Elles ont également l’avantage de l’indice. TotalEnergies compte garder sa cotation principale à Paris, l'empêchant de pouvoir rejoindre tout indice américain. L’exposition d’un titre aux flux passifs n’est plus un argument négligeable. Trois ETF S&P 500 figurent actuellement dans le top 25 des actifs les plus valorisés au monde.

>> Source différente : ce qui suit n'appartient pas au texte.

(* ===== verification/QueueFacts.v ===== *)
(** * What the calls of the queue do to its files *)

From S2P Require Import Prelude GoLang GoFormat GoUtf8 Json GoTime Core AgentEvent HostFiles DiskQueue Forwarding.

Definition event_name (name : string) : bool := HasSuffix name ".event".
Arguments event_name : simpl never.

(** The events on disk: file names and contents. *)
Definition queued_files (d : gmap string Entry) : gmap string string :=
  omap (fun e => match e with File body => Some body | Folder _ => None end) (visible event_name d).

Definition files (w : World Host) : gmap string string := queued_files (ho_queue (w_repo w)).

Lemma queued_files_lookup d name body : queued_files d !! name = Some body <-> d !! name = Some (File body) /\ event_name name = true.
Proof.
  unfold queued_files, visible. rewrite lookup_omap_Some. split.
  - intros ([b|] & Hb & E); [|done]. apply map_lookup_filter_Some in E as [E K]. by injection Hb as ->.
  - intros [E K]. exists (File body). split; [done|]. by apply map_lookup_filter_Some.
Qed.

Lemma visible_queued d d' : visible event_name d = visible event_name d' -> queued_files d = queued_files d'.
Proof. unfold queued_files. by intros ->. Qed.

Lemma visible_queued_insert name body d d' : visible event_name d' = <[name := File body]> (visible event_name d) ->
  queued_files d' = <[name := body]> (queued_files d).
Proof. unfold queued_files. intros ->. by rewrite (omap_insert_Some _ _ _ _ body). Qed.

(** ** Names *)

Lemma HasSuffix_app s suf : HasSuffix s suf = true -> exists pre, s = pre +:+ suf.
Proof.
  induction s as [|c s IH]; cbn; rewrite ?orb_true_iff, ?bool_decide_eq_true.
  - intros H. destruct suf; [by exists ""|]. naive_solver.
  - intros [E|H]; [by exists ""|]. destruct (IH H) as [pre ->]. by exists (String c pre).
Qed.

Lemma HasSuffix_of_app pre suf : HasSuffix (pre +:+ suf) suf = true.
Proof.
  induction pre as [|c pre IH]; cbn [String.append].
  - destruct suf; cbn; by rewrite bool_decide_eq_true_2.
  - cbn. by rewrite IH, orb_true_r.
Qed.

Fixpoint last_char (s : string) : option ascii :=
  match s with EmptyString => None | String c EmptyString => Some c | String _ r => last_char r end.

Lemma last_char_app s c t : last_char (s +:+ String c t) = last_char (String c t).
Proof. induction s as [|a s IH]; [done|]. cbn [String.append last_char]. rewrite IH. by destruct s. Qed.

Mais Patrick Pouyanné n’a jamais tourné le dos au fossile. Non pas que BP et Shell l'aient fait, mais on a observé des revirements stratégiques plus prononcés chez ces deux européens. De ce fait, les fondamentaux ont les reins solides. (Voir un article d’Odile Dubois à ce sujet : Quel juste prix pour l'action TotalEnergies ? | Zonebourse). Les ratios de marges, de solvabilité et de rentabilité n’ont rien à envier à Exxon Mobil et Chevron.
À long terme, les actionnaires peuvent parier sur la capacité du management à piloter la transition énergétique sans compromettre la politique de redistribution. Là où les européens ont parfois manqué de clarté, et les américains focalisés sur le fossile, la major française pourrait jouer sa propre carte.
Quant à savoir si la fameuse "décote européenne" est réellement appelée à disparaître, seul le temps le dira. Mais si le PER de TotalEnergies passait de 10x à 12 ou 13x, le cours théorique de l’action se situerait entre 69 et 75 euros. Ce changement stratégique ne produira sans doute pas de miracle immédiat, mais il pourrait bien susciter l’intérêt d’autres entreprises françaises et européennes, attentives à ses effets à moyen terme.